Data records:

_ _ _

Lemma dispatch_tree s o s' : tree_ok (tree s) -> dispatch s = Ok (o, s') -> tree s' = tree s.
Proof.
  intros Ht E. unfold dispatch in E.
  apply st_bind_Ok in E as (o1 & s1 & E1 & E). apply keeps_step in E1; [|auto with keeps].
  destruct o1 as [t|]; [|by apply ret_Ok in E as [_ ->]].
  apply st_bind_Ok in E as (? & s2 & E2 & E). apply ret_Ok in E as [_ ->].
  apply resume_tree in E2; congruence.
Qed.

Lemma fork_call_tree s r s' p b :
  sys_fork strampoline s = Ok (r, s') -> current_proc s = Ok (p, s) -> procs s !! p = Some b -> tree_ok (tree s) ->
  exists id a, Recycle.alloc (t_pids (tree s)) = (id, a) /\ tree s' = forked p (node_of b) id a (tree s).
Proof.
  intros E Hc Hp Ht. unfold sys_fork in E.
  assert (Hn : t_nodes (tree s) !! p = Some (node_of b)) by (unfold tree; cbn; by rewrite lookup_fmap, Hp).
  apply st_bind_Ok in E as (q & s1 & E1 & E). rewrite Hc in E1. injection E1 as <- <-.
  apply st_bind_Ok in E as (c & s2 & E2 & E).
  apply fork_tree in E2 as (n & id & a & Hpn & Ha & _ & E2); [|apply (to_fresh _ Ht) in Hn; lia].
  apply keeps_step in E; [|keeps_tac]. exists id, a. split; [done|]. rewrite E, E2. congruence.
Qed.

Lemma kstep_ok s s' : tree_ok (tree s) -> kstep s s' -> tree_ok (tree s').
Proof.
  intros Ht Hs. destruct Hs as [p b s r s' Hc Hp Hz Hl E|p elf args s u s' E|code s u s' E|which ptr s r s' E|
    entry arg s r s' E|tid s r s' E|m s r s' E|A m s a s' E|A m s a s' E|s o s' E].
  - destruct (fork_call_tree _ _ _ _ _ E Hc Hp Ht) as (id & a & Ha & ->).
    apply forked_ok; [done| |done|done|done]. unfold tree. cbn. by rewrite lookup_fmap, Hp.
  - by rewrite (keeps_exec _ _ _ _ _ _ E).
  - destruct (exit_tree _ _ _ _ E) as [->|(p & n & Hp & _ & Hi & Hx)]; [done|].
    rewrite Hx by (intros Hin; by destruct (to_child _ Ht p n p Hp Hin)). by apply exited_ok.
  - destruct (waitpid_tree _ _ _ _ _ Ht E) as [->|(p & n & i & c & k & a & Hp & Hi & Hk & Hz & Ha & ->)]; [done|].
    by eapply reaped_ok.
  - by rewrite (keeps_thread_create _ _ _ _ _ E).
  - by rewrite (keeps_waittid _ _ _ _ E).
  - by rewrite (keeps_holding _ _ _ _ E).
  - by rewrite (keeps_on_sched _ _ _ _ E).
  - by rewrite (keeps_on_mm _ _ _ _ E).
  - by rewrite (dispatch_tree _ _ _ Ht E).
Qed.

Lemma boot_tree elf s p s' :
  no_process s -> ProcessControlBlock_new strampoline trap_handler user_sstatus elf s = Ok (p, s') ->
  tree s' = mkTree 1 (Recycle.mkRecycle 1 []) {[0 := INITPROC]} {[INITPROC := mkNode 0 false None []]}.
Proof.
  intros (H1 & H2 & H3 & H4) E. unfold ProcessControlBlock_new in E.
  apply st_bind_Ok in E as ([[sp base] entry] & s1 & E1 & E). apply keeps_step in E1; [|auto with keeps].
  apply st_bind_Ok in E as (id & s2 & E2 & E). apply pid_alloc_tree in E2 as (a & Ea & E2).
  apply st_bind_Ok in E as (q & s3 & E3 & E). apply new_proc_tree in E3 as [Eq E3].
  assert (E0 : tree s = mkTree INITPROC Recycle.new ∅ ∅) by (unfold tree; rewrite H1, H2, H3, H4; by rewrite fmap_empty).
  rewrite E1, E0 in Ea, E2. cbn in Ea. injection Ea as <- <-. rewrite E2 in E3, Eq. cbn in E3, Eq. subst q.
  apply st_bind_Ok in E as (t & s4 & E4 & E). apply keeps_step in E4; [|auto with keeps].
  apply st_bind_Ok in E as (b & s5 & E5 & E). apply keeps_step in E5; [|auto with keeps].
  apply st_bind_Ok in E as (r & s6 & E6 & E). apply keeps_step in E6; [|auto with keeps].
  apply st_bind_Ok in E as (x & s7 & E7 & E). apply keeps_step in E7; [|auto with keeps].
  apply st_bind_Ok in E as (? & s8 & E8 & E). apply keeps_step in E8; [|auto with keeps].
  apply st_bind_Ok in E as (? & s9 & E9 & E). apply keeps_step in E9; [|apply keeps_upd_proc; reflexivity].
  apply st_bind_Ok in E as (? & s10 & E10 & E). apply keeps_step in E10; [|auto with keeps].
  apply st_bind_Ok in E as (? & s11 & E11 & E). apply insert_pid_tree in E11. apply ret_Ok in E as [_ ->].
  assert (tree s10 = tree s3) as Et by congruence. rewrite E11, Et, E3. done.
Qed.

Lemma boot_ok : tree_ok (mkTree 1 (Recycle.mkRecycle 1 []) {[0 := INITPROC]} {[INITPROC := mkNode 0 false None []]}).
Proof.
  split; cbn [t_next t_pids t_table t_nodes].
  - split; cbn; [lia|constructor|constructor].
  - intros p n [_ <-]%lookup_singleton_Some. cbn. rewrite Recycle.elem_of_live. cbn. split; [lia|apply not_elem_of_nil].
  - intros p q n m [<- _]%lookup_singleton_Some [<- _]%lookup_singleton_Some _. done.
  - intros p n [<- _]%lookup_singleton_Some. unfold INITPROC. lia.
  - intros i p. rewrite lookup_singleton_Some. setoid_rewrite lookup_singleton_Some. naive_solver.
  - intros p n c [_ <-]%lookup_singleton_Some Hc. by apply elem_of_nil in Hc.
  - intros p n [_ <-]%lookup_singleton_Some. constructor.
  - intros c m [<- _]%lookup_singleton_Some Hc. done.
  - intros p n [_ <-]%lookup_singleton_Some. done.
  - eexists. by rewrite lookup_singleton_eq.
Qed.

_ _ _

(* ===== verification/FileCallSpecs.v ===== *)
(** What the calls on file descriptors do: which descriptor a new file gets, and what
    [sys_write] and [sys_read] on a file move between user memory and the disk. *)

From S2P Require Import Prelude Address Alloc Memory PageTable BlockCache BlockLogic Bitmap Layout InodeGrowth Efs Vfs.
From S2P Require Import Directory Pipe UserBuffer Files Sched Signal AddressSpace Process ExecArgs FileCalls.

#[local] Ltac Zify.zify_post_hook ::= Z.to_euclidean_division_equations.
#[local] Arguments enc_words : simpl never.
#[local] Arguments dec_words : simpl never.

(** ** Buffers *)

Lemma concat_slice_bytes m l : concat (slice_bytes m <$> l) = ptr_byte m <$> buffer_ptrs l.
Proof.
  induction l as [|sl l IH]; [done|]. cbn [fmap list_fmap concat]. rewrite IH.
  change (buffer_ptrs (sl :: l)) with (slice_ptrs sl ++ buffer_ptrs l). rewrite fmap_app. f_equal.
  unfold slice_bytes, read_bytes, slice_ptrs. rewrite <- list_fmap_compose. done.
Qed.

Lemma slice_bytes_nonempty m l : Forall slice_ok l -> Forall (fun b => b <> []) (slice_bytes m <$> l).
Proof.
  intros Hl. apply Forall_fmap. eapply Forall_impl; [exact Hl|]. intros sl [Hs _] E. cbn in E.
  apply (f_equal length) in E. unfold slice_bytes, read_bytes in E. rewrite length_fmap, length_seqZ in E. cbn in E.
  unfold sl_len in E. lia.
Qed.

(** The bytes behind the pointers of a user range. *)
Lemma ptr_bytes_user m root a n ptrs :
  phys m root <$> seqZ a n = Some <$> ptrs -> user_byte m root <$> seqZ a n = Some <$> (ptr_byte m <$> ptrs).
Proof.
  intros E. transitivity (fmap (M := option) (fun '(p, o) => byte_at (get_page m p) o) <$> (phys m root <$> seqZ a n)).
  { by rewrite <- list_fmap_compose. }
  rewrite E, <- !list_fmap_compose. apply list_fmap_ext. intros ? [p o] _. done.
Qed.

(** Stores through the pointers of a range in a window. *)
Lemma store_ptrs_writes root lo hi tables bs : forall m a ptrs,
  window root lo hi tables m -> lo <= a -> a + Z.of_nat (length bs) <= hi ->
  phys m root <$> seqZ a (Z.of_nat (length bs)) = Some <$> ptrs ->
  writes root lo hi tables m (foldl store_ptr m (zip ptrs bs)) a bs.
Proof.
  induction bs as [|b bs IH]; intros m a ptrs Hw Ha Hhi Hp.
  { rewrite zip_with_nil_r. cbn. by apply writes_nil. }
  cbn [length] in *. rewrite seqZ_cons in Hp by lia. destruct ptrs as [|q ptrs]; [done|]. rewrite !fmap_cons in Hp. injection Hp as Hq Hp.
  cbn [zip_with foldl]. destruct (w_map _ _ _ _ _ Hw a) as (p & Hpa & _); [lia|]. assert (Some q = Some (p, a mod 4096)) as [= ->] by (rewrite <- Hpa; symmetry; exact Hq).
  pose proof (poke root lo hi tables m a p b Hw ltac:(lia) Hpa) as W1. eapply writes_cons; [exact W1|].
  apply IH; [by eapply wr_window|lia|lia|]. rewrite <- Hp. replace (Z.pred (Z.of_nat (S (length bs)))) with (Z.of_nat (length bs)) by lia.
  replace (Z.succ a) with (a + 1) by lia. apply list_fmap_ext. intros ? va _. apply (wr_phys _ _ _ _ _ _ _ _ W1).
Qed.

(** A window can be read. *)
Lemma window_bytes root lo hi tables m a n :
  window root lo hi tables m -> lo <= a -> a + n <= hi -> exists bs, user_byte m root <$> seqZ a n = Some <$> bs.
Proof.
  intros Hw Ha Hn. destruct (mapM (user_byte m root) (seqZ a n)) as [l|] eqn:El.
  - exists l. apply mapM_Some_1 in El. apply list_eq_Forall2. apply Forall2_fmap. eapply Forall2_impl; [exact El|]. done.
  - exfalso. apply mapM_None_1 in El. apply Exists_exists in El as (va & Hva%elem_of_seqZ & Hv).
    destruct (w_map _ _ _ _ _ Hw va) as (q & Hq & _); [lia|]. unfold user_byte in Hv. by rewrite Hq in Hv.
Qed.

_ _ _

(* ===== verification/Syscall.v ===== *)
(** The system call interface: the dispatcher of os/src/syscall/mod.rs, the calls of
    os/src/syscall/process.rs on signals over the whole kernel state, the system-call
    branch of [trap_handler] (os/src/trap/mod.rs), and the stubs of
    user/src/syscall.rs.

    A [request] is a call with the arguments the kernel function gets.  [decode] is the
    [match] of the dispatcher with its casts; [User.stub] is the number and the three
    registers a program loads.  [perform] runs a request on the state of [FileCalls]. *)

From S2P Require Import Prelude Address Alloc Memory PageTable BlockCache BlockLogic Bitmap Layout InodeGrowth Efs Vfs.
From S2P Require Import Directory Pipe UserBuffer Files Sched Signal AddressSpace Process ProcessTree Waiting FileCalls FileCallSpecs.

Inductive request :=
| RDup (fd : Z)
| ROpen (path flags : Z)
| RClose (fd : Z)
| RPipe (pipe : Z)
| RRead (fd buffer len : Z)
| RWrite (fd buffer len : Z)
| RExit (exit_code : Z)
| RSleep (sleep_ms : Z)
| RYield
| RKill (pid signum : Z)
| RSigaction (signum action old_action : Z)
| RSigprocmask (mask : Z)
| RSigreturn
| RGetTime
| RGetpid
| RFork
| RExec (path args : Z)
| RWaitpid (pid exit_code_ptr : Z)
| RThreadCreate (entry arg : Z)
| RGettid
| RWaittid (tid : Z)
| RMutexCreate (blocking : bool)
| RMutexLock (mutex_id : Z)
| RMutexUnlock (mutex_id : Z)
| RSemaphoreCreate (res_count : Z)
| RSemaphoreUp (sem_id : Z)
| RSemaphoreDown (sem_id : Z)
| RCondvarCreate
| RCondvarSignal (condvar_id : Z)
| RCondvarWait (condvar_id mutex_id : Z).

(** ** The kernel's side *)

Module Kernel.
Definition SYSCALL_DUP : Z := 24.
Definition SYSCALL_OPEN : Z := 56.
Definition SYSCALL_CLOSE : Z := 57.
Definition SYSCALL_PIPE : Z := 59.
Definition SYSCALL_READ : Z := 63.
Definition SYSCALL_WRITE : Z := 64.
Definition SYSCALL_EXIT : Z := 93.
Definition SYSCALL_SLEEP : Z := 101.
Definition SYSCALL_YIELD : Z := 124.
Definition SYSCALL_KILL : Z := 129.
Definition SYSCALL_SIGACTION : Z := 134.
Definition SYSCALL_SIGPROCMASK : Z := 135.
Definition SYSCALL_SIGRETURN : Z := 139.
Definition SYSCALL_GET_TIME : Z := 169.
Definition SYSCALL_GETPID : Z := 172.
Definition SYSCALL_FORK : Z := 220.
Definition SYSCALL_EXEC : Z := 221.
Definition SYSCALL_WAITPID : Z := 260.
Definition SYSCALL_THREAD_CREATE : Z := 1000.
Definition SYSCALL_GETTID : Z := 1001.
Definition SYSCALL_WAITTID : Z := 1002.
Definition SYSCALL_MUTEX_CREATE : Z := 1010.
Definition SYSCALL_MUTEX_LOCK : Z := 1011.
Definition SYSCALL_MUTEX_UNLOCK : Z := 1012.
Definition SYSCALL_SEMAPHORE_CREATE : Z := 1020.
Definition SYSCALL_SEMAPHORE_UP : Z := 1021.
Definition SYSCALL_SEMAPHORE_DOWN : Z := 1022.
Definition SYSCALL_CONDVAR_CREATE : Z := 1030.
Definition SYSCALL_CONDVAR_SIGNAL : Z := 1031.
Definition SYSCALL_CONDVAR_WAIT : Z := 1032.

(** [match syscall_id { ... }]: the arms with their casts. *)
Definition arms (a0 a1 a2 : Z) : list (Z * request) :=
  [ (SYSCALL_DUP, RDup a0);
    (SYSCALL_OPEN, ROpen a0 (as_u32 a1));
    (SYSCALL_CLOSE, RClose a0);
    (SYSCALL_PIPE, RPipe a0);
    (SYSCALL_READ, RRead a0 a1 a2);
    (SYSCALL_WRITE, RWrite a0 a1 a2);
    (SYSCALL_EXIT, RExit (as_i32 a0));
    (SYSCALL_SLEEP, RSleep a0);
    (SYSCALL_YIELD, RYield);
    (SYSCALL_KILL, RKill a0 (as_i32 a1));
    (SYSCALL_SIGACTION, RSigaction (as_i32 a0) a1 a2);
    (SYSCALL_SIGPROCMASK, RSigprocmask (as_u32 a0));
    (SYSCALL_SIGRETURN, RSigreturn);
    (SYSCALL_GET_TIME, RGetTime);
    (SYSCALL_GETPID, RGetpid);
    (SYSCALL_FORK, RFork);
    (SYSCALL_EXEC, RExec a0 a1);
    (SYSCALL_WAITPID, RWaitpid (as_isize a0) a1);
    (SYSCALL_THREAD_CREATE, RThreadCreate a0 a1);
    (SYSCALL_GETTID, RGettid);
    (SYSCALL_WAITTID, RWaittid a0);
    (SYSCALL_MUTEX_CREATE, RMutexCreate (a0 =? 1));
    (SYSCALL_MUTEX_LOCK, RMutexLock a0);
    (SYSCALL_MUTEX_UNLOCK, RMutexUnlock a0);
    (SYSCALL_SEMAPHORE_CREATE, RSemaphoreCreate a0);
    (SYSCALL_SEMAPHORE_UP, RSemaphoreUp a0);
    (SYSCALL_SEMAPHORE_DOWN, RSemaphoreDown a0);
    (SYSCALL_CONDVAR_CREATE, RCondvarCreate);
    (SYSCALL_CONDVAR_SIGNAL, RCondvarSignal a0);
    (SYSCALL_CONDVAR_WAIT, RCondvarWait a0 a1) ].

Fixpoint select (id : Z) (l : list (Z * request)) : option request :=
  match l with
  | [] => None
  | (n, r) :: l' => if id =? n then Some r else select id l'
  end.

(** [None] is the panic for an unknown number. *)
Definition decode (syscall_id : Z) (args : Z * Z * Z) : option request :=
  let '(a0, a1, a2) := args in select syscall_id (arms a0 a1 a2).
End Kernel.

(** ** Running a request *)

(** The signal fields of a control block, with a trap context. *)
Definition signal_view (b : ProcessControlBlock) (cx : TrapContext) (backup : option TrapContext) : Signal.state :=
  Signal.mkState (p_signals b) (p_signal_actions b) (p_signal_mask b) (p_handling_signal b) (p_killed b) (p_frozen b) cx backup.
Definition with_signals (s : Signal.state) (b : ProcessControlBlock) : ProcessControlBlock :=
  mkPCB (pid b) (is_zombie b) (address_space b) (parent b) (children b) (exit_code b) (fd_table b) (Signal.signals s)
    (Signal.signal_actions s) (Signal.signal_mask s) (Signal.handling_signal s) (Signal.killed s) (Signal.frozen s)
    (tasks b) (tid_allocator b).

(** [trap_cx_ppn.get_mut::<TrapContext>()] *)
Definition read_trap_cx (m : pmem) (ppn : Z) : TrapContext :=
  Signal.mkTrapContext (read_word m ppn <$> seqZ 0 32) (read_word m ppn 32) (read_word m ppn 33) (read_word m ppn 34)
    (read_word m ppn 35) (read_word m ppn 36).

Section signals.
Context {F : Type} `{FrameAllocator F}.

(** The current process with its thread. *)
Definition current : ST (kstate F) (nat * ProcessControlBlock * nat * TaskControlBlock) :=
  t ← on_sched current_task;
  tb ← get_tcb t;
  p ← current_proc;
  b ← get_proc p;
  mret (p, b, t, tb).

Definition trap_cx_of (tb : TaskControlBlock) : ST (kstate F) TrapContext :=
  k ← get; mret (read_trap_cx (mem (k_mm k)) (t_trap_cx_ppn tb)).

_ _ _

List all lines above in which the string "verification" appears.

Completed task:
(* ===== verification/FileCallSpecs.v ===== *)
(* ===== verification/Syscall.v ===== *)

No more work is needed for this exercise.